**Directions for this task**
Nothing before the line containing "rewrite map_lookup_filter, lookup_omap." should appear; please restate that line and every later line word for word through the end of the listing.

**Supplied data**
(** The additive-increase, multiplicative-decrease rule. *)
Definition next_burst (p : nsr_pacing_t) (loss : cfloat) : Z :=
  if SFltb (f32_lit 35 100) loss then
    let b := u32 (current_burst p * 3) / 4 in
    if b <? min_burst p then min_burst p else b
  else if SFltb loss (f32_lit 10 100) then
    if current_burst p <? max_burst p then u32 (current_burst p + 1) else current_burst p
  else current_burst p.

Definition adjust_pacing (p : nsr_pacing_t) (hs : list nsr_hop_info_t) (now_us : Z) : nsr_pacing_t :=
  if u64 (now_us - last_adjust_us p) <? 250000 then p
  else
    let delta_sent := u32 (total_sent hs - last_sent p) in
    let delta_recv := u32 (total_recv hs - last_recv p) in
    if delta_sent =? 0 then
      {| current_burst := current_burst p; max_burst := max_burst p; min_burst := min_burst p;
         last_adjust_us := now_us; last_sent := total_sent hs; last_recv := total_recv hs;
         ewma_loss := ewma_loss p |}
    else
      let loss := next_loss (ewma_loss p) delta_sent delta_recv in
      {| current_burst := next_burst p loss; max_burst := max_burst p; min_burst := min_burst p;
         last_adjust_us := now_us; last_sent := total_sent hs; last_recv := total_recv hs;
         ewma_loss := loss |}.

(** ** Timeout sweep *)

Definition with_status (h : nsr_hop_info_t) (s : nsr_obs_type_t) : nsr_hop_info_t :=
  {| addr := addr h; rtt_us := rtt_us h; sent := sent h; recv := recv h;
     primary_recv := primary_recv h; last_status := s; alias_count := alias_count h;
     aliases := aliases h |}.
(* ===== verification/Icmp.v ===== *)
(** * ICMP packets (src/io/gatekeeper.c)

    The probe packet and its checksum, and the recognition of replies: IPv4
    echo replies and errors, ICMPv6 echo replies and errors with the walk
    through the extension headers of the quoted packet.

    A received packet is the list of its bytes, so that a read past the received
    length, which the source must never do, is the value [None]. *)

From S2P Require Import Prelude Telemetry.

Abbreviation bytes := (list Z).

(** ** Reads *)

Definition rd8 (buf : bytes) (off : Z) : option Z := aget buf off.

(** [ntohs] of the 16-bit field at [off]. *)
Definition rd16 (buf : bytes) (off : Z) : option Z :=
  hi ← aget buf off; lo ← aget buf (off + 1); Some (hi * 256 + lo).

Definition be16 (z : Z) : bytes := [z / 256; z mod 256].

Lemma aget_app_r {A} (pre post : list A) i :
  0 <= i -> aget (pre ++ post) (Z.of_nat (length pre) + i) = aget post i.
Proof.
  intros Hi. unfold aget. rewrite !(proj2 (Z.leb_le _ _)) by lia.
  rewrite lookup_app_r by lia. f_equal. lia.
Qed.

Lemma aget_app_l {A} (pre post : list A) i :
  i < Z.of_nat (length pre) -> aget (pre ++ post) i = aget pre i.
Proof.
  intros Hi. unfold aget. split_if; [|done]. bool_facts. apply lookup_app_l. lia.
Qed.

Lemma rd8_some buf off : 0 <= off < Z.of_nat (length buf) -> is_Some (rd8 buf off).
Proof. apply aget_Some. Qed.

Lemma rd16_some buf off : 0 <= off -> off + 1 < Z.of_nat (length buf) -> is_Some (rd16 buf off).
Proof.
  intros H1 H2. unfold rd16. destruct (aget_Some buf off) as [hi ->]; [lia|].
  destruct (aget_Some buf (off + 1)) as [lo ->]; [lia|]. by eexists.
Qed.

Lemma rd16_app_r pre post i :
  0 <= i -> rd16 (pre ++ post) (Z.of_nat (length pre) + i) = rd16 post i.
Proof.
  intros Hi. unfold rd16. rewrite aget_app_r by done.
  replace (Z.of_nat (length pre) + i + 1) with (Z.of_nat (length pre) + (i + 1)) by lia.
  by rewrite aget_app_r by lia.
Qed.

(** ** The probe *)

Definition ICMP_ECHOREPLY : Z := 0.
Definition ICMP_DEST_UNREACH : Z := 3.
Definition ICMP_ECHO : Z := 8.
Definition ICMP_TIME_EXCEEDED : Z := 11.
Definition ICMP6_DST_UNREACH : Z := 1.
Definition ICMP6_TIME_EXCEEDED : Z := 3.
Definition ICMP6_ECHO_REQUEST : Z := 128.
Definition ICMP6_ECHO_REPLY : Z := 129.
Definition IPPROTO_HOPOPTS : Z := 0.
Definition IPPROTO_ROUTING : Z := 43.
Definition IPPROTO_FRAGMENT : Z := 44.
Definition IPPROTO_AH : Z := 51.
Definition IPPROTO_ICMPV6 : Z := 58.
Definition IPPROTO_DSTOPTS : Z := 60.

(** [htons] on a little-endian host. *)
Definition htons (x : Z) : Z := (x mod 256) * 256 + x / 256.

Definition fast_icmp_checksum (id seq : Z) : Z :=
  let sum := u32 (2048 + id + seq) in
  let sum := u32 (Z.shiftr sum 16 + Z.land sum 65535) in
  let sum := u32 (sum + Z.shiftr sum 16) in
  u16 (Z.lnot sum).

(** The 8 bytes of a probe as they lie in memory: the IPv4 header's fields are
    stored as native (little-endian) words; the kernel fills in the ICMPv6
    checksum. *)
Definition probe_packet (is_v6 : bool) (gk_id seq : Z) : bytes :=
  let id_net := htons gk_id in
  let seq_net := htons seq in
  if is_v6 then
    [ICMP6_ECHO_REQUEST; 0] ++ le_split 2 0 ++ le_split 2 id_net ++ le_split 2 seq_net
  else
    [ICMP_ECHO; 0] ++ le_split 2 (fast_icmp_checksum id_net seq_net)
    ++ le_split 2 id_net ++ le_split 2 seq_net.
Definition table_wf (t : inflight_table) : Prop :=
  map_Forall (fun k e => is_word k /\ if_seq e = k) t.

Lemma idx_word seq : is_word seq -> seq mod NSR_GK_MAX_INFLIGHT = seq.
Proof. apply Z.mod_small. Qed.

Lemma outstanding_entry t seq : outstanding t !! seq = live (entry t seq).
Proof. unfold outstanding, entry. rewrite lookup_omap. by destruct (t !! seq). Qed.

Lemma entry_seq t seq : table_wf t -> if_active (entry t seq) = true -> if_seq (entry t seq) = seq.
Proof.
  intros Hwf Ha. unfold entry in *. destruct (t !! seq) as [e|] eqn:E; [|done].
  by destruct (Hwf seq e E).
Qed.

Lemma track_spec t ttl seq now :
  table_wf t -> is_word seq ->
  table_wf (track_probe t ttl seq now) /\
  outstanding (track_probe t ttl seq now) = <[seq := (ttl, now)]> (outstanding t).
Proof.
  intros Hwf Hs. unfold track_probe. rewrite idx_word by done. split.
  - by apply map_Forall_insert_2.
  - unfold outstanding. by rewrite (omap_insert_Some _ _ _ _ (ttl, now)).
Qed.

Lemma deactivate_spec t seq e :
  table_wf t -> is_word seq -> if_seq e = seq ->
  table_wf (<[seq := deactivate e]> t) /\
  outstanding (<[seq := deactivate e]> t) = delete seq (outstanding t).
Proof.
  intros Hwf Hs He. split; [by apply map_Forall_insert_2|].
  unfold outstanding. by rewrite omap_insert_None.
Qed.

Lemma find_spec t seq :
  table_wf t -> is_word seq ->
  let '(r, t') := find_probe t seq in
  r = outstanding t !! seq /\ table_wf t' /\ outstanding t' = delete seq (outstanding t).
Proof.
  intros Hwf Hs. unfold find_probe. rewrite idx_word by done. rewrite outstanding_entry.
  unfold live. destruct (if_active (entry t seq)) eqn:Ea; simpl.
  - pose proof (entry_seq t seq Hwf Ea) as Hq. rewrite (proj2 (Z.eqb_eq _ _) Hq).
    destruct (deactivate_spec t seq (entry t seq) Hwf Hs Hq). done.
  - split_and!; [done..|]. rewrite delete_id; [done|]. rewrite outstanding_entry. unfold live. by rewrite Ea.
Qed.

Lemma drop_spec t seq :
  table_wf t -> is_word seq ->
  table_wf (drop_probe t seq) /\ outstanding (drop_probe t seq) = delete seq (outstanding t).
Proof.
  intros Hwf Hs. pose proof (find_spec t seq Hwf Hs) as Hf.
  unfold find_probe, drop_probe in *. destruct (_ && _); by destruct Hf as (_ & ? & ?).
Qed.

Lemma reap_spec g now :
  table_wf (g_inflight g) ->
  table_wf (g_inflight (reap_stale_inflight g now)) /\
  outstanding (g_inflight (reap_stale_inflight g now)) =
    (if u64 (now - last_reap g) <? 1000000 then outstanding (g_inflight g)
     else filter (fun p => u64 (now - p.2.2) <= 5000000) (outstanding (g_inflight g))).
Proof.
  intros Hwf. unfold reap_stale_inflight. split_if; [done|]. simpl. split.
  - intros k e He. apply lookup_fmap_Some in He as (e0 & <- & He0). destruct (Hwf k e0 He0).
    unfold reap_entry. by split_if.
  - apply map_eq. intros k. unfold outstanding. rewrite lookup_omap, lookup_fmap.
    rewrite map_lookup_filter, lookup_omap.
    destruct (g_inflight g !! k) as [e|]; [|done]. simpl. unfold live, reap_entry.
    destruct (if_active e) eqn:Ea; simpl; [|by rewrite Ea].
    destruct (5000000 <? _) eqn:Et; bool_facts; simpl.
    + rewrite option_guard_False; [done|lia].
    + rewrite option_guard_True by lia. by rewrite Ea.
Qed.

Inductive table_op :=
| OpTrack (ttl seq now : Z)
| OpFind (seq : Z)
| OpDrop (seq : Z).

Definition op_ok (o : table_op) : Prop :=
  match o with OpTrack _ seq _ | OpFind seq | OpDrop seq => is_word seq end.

**Exercise answer**
    rewrite map_lookup_filter, lookup_omap.
    destruct (g_inflight g !! k) as [e|]; [|done]. simpl. unfold live, reap_entry.
    destruct (if_active e) eqn:Ea; simpl; [|by rewrite Ea].
    destruct (5000000 <? _) eqn:Et; bool_facts; simpl.
    + rewrite option_guard_False; [done|lia].
    + rewrite option_guard_True by lia. by rewrite Ea.
Qed.

Inductive table_op :=
| OpTrack (ttl seq now : Z)
| OpFind (seq : Z)
| OpDrop (seq : Z).

Definition op_ok (o : table_op) : Prop :=
  match o with OpTrack _ seq _ | OpFind seq | OpDrop seq => is_word seq end.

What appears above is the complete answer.